LinkedIn Recommendation Etiquette

Happy New Year… and welcome to 2012!

I am anxiously looking forward to what lies ahead this year, and I hope you are too.  It seems as though a lot of us have been carrying around a lot of “heavy stuff” for a long time.  I’m optimistic that 2012 will be the year that we get out from under the heavy loads we’ve been carrying and get back to fully enjoying the lives we want and should have.  Best wishes to all.

I’m starting off the New Year with several posts over the next few days.  Today, I’m writing about LinkedIn Recommendations and then, starting tomorrow and for the next few days, I’m going to be writing about my experiences teaching Community Emergency Response Team (CERT) Train-the-Trainer and Program Manager classes to a very interesting group of people.  Yeah, I know, it’s a cheap teaser, but I hope you’ll come back daily to see what’s going on.
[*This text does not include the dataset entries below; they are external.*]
(* ===== verification/TcpConnection.v ===== *)
(** * Connections: [src/msmuduo/net/TcpConnection.h], [TcpConnection.cpp]

    A connection owns a channel of its loop, which it uses through
    [ChannelHost], and two buffers. What the kernel does with a [send] or a
    read, and what user callbacks call, are inputs; what the connection does
    to the outside is a trace of actions. [in_loop] says whether the calling
    thread is the loop's. *)
From S2P Require Import Prelude.
From S2P Require Import Endian.
From S2P Require Import StringPiece.
From S2P Require Import Buffer.
From S2P Require Import Channel.
From S2P Require Import Poller.
From S2P Require Import EventLoop.
From S2P Require Import ChannelHost.

Inductive StateE := kDisconnected | kConnecting | kConnected | kDisconnecting.

#[export] Instance StateE_eq_dec : EqDecision StateE.
Proof. solve_decision. Defined.

(** What a connection queues in its loop. *)
Inductive functor :=
  | SendInLoop (message : bytes)
  | ShutdownInLoop
  | ForceCloseInLoop
  | WriteCompleteCallback
  | HighWaterMarkCallback (len : nat)
  | ConnectDestroyed.

Record TcpConnection := mkTcpConnection {
  name_ : bytes;
  state_ : StateE;
  channel_ : chan;
  highWaterMark_ : N;
  writeCompleteCallback_ : bool;
  highWaterMarkCallback_ : bool;
  inputBuffer_ : Buffer;
  outputBuffer_ : Buffer
}.

(** The constructor; its channel [id] is a new object of the loop. *)
Definition new_TcpConnection (name : bytes) (id : chan) : TcpConnection :=
  mkTcpConnection name kConnecting id (64 * 1024 * 1024)%N false false
    (new_Buffer kInitialSize) (new_Buffer kInitialSize).

Definition new_conn_channel (loop : positive) (sockfd : Z) : Channel :=
  setErrorCallback (setCloseCallback (setWriteCallback (setReadCallback (new_Channel loop sockfd)))).

Definition setState (s : StateE) (c : TcpConnection) : TcpConnection :=
  mkTcpConnection (name_ c) s (channel_ c) (highWaterMark_ c) (writeCompleteCallback_ c)
    (highWaterMarkCallback_ c) (inputBuffer_ c) (outputBuffer_ c).
Definition setWriteCompleteCallback (c : TcpConnection) : TcpConnection :=
  mkTcpConnection (name_ c) (state_ c) (channel_ c) (highWaterMark_ c) true
    (highWaterMarkCallback_ c) (inputBuffer_ c) (outputBuffer_ c).
Definition setHighWaterMarkCallback (highWaterMark : N) (c : TcpConnection) : TcpConnection :=
  mkTcpConnection (name_ c) (state_ c) (channel_ c) highWaterMark (writeCompleteCallback_ c)
    true (inputBuffer_ c) (outputBuffer_ c).
Definition set_input (b : Buffer) (c : TcpConnection) : TcpConnection :=
  mkTcpConnection (name_ c) (state_ c) (channel_ c) (highWaterMark_ c) (writeCompleteCallback_ c)
    (highWaterMarkCallback_ c) b (outputBuffer_ c).
Definition set_output (b : Buffer) (c : TcpConnection) : TcpConnection :=
  mkTcpConnection (name_ c) (state_ c) (channel_ c) (highWaterMark_ c) (writeCompleteCallback_ c)
    (highWaterMarkCallback_ c) (inputBuffer_ c) b.

Definition connected (c : TcpConnection) : bool := bool_decide (state_ c = kConnected).

Definition stateToString (c : TcpConnection) : bytes :=
  match state_ c with
  | kDisconnected => str "kDisconnected"
  | kConnecting => str "kConnecting"
  | kConnected => str "kConnected"
  | kDisconnecting => str "kDisconnecting"
  end.

(** [~TcpConnection]. *)
Definition delete_TcpConnection (c : TcpConnection) : res unit :=
  assert_ (bool_decide (state_ c = kDisconnected)).

(** What the outside sees. [Accepted] and [Dropped] record what became of a
    message handed to [sendInLoop], [Wire] the bytes the kernel took. *)
Inductive action :=
  | Accepted (message : bytes)
  | Dropped (message : bytes)
  | Wire (data : bytes)
  | ShutdownWrite
  | ConnectionCallback (up : bool)
  | MessageCallback
  | CloseCallback.

#[export] Instance action_eq_dec : EqDecision action.
Proof. solve_decision. Defined.

(** The result of a [send]: the count, or [errno]. *)
Inductive send_result := Sent (n : nat) | SendError (errno : Z).

Definition EPIPE : Z := 32.
Definition ECONNRESET `{Platform} : Z := if win then 108 else 104.
Definition EWOULDBLOCK `{Platform} : Z := if win then 140 else 11.

(** The kernel takes no more than it is given. *)
Definition kernel_send (ans : send_result) (len : nat) : send_result :=
  match ans with Sent n => Sent (n `min` len) | SendError e => SendError e end.

(** The calls user code makes from a callback. *)
Inductive uop :=
  | USend (message : piece) (ans : send_result)
  | USendBuffer (message : bytes) (ans : send_result)   (* a buffer of the callback's *)
  | USendInput (ans : send_result)
  | URetrieve (n : nat)
  | UShutdown
  | UForceClose
  | UForceCloseWithDelay.

Section TcpConnection.
Context `{Platform} {L F : Type} `{!ChannelHost L F} (embed : functor -> F).

Record world := mkWorld { loop : L; conn : TcpConnection; trace : list action }.

Definition set_loop (l : L) (w : world) : world := mkWorld l (conn w) (trace w).
Definition set_conn (c : TcpConnection) (w : world) : world := mkWorld (loop w) c (trace w).
Definition emit (a : list action) (w : world) : world := mkWorld (loop w) (conn w) (trace w ++ a).

Definition queueInLoop (f : functor) (w : world) : world :=
  set_loop (host_queue (embed f) (loop w)) w.
Definition channel (w : world) : res Channel :=
  get_ NullDeref (host_channel (channel_ (conn w)) (loop w)).
Definition request_ (r : request) (w : world) : res world :=
  l ← host_request r (channel_ (conn w)) (loop w); Ok (set_loop l w).

(** ** Sending *)

(** The direct [send] of [sendInLoop]: the count written and whether the
    connection is broken. *)
Definition try_send (ans : send_result) (len : nat) (w : world) : world * nat * bool :=
  match kernel_send ans len with
  | Sent nwrote =>
      (if (len - nwrote =? 0) && writeCompleteCallback_ (conn w)
       then queueInLoop WriteCompleteCallback w else w, nwrote, false)
  | SendError errno =>
      (w, 0, negb (errno =? EWOULDBLOCK)%Z && ((errno =? EPIPE)%Z || (errno =? ECONNRESET)%Z))
  end.

Definition sendInLoop (in_loop : bool) (ans : send_result) (data : bytes) (w : world) : res world :=
  assert_in_loop in_loop;;
  let len := length data in
  if decide (state_ (conn w) = kDisconnected) then Ok w
  else
    c ← channel w;
    let '(w, nwrote, faultError) :=
      if negb (isWriting c) && (readableBytes (outputBuffer_ (conn w)) =? 0)
      then try_send ans len w else (w, 0, false) in
    assert_ (nwrote <=? len);;
    let remaining := len - nwrote in
    let w := emit [if faultError then Dropped data else Accepted data; Wire (take nwrote data)] w in
    if negb faultError && (0 <? remaining) then
      let oldLen := readableBytes (outputBuffer_ (conn w)) in
      let hwm := highWaterMark_ (conn w) in
      let w := if (hwm <=? N.of_nat (oldLen + remaining))%N && (N.of_nat oldLen <? hwm)%N
                  && highWaterMarkCallback_ (conn w)
               then queueInLoop (HighWaterMarkCallback (oldLen + remaining)) w else w in
      out ← append_str (drop nwrote data) (outputBuffer_ (conn w));
      let w := set_conn (set_output out (conn w)) w in
      if negb (isWriting c) then request_ EnableWriting w else Ok w
    else Ok w.

(** [sendInLoop(const StringPiece&)]: the [int] length becomes a [size_t], so
    that a negative one reads outside the memory of the piece. *)
Definition sendInLoop_piece (in_loop : bool) (ans : send_result) (message : StringPiece) (w : world) : res world :=
  data ← sp_as_string message;
  sendInLoop in_loop ans data w.

(** [send(const StringPiece&)]. *)
Definition send (in_loop : bool) (ans : send_result) (message : StringPiece) (w : world) : res world :=
  if decide (state_ (conn w) = kConnected) then
    if in_loop then sendInLoop_piece true ans message w
    else (text ← sp_as_string message; Ok (queueInLoop (SendInLoop text) w))
  else Ok w.

(** [send(Buffer* buf)]: the size of the buffer stays a [size_t], unless the call
    comes from another thread and the functor makes a piece of the string. *)
Definition send_buffer (in_loop : bool) (ans : send_result) (buf : Buffer) (w : world) :
    res (Buffer * world) :=
  if decide (state_ (conn w) = kConnected) then
    if in_loop then
      w ← sendInLoop true ans (content buf) w;
      Ok (retrieveAll buf, w)
    else
      '(message, buf) ← retrieveAllAsString buf;
      Ok (buf, queueInLoop (SendInLoop message) w)
  else Ok (buf, w).

(** ** Closing *)

Definition shutdownInLoop (in_loop : bool) (w : world) : res world :=
  assert_in_loop in_loop;;
  c ← channel w;
  Ok (if negb (isWriting c) then emit [ShutdownWrite] w else w).

Definition shutdown (in_loop : bool) (w : world) : res world :=
  if decide (state_ (conn w) = kConnected) then
    let w := set_conn (setState kDisconnecting (conn w)) w in
    if in_loop then shutdownInLoop true w else Ok (queueInLoop ShutdownInLoop w)
  else Ok w.

Definition is_open (w : world) : bool :=
  bool_decide (state_ (conn w) = kConnected) || bool_decide (state_ (conn w) = kDisconnecting).

Definition forceClose (w : world) : world :=
  if is_open w
  then queueInLoop ForceCloseInLoop (set_conn (setState kDisconnecting (conn w)) w) else w.

(** [forceCloseWithDelay]: the delay is not used. *)
Definition forceCloseWithDelay (w : world) : world :=
  if is_open w
  then queueInLoop ForceCloseInLoop (set_conn (setState kDisconnecting (conn w)) w) else w.

(** ** User callbacks *)

Definition exec_uop (u : uop) (w : world) : res world :=
  match u with
  | USend message ans => send true ans (sp_of_piece message) w
  | USendBuffer message ans =>
      if decide (state_ (conn w) = kConnected) then sendInLoop true ans message w else Ok w
  | USendInput ans =>
      '(b, w) ← send_buffer true ans (inputBuffer_ (conn w)) w;
      Ok (set_conn (set_input b (conn w)) w)
  | URetrieve n =>
      b ← retrieve (n `min` readableBytes (inputBuffer_ (conn w))) (inputBuffer_ (conn w));
      Ok (set_conn (set_input b (conn w)) w)
  | UShutdown => shutdown true w
  | UForceClose => Ok (forceClose w)
  | UForceCloseWithDelay => Ok (forceCloseWithDelay w)
  end.

Fixpoint exec_uops (us : list uop) (w : world) : res world :=
  match us with
  | [] => Ok w
  | u :: us => w ← exec_uop u w; exec_uops us w
  end.

Definition connectionCallback_ (calls : list uop) (w : world) : res world :=
  exec_uops calls (emit [ConnectionCallback (connected (conn w))] w).

(** ** Events *)

Definition handleClose (in_loop : bool) (calls : list uop) (w : world) : res world :=
  assert_in_loop in_loop;;
  assert_ (is_open w);;
  let w := set_conn (setState kDisconnected (conn w)) w in
  w ← request_ DisableAll w;
  w ← connectionCallback_ calls w;
  Ok (emit [CloseCallback] w).

(** [handleError] reads and logs the error of the socket. *)
Definition handleError (w : world) : world := w.

Definition handleRead (in_loop : bool) (r : recv_result) (calls : list uop) (w : world) : res world :=
  assert_in_loop in_loop;;
  '(n, savedErrno, b) ← readFd r (inputBuffer_ (conn w));
  let w := set_conn (set_input b (conn w)) w in
  if (0 <? n)%Z then exec_uops calls (emit [MessageCallback] w)
  else if (n =? 0)%Z then handleClose in_loop calls w
  else Ok (handleError w).

Definition handleWrite (in_loop : bool) (ans : send_result) (w : world) : res world :=
  assert_in_loop in_loop;;
  c ← channel w;
  if isWriting c then
    let out := outputBuffer_ (conn w) in
    match kernel_send ans (readableBytes out) with
    | Sent (S n) =>
        let w := emit [Wire (take (S n) (content out))] w in
        out ← retrieve (S n) out;
        let w := set_conn (set_output out (conn w)) w in
        if readableBytes out =? 0 then
          w ← request_ DisableWriting w;
          let w := if writeCompleteCallback_ (conn w)
                   then queueInLoop WriteCompleteCallback w else w in
          if decide (state_ (conn w) = kDisconnecting) then shutdownInLoop in_loop w else Ok w
        else Ok w
    | _ => Ok w
    end
  else Ok w.

Definition forceCloseInLoop (in_loop : bool) (calls : list uop) (w : world) : res world :=
  assert_in_loop in_loop;;
  if is_open w then handleClose in_loop calls w else Ok w.

(** ** The life of a connection *)

Definition connectEstablished (in_loop : bool) (calls : list uop) (w : world) : res world :=
  assert_in_loop in_loop;;
  assert_ (bool_decide (state_ (conn w) = kConnecting));;
  let w := set_conn (setState kConnected (conn w)) w in
  w ← request_ EnableReading w;
  connectionCallback_ calls w.

Definition connectDestroyed (in_loop : bool) (calls : list uop) (w : world) : res world :=
  assert_in_loop in_loop;;
  w ← (if decide (state_ (conn w) = kConnected) then
         let w := set_conn (setState kDisconnected (conn w)) w in
         w ← request_ DisableAll w;
         connectionCallback_ calls w
       else Ok w);
  l ← host_remove (channel_ (conn w)) (loop w);
  Ok (set_loop l w).

(** ** The loop thread at work on the connection *)

(** The answers of the kernel and the calls of the user's callback for one
    event. *)
Record inputs := mkInputs { in_recv : recv_result; in_send : send_result; in_calls : list uop }.

Definition conn_callback (inp : inputs) (cb : callback) (w : world) : res world :=
  match cb with
  | CbClose => handleClose true (in_calls inp) w
  | CbError => Ok (handleError w)
  | CbRead => handleRead true (in_recv inp) (in_calls inp) w
  | CbWrite => handleWrite true (in_send inp) w
  end.

(** The callbacks that [Channel::handleEvent] runs for received events. *)
Definition conn_event (inp : inputs) (revents : Z) (w : world) : res world :=
  c ← channel w;
  run_all (conn_callback inp)
    (callbacks_for (set_revents revents
      (setErrorCallback (setCloseCallback (setWriteCallback (setReadCallback c)))))) w.

(** A functor of the connection, run by [doPendingFunctors]. *)
Definition run_functor (inp : inputs) (f : functor) (w : world) : res world :=
  match f with
  | SendInLoop message => sendInLoop_piece true (in_send inp) (sp_of_string message) w
  | ShutdownInLoop => shutdownInLoop true w
  | ForceCloseInLoop => forceCloseInLoop true (in_calls inp) w
  | WriteCompleteCallback | HighWaterMarkCallback _ => exec_uops (in_calls inp) w
  | ConnectDestroyed => connectDestroyed true (in_calls inp) w
  end.
End TcpConnection.

Arguments world : clear implicits.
LinkedIn and Recommendations

Over the last couple of weeks I’ve received several requests from business acquaintances (operative word) asking if I would write recommendations for them in LinkedIn.  Now, I’m a big believer in the power of well-written recommendations by others, and I’ve written several (both solicited and unsolicited) in the past.  When you view my LinkedIn profile , you’ll see that I’ve also received several recommendations.  But with the recent requests that I received for recommendations, I found the requests a bit odd (heck, maybe it’s just me).

First, these individuals solicited me by sending what seemed to be the standard LinkedIn generated request.  I viewed the requests as a bit cold and not very motivating.  Second, they provided no guidance as to what areas of their “professional career” they wanted me to write a recommendation about.  And finally, they approached this from a “Give me” attitude.  So, I thought I’d share with you a few of my thoughts and observations about “LinkedIn Recommendation Etiquette”.

If you are a user of LinkedIn you are probably familiar with the Recommendations feature of this fantastic social media website.  If you aren’t using LinkedIn, or aren’t familiar with the Recommendations feature, let’s get up to speed.

According to LinkedIn, LinkedIn is the world’s largest professional network with over 135 million members and growing rapidly. Your LinkedIn profile is discoverable through the millions of searches on search engines and on LinkedIn itself. You are in complete control over what others see on your profile, so leverage this to showcase your skills and talents so the right people and opportunities find you.  If you don’t have a LinkedIn profile already set-up, I’d encourage you to do so and discover how this social media tool can add value to your professional life.

One of the features LinkedIn offers is Recommendations.  Recommendations written by others about you help illustrate your achievements, project credibility, and show why people enjoy working with you.  LinkedIn claims that users with recommendations are three times as likely to get inquiries through LinkedIn searches.  Generally, you must seek out and approve recommendations from connections of your choosing.  Recommendations give those viewing your profile a fuller view of you as a direct report, boss, colleague, or client. They make your LinkedIn profile more dynamic and personal than the fairly static information (where you worked, what you did) that appears in your general resume.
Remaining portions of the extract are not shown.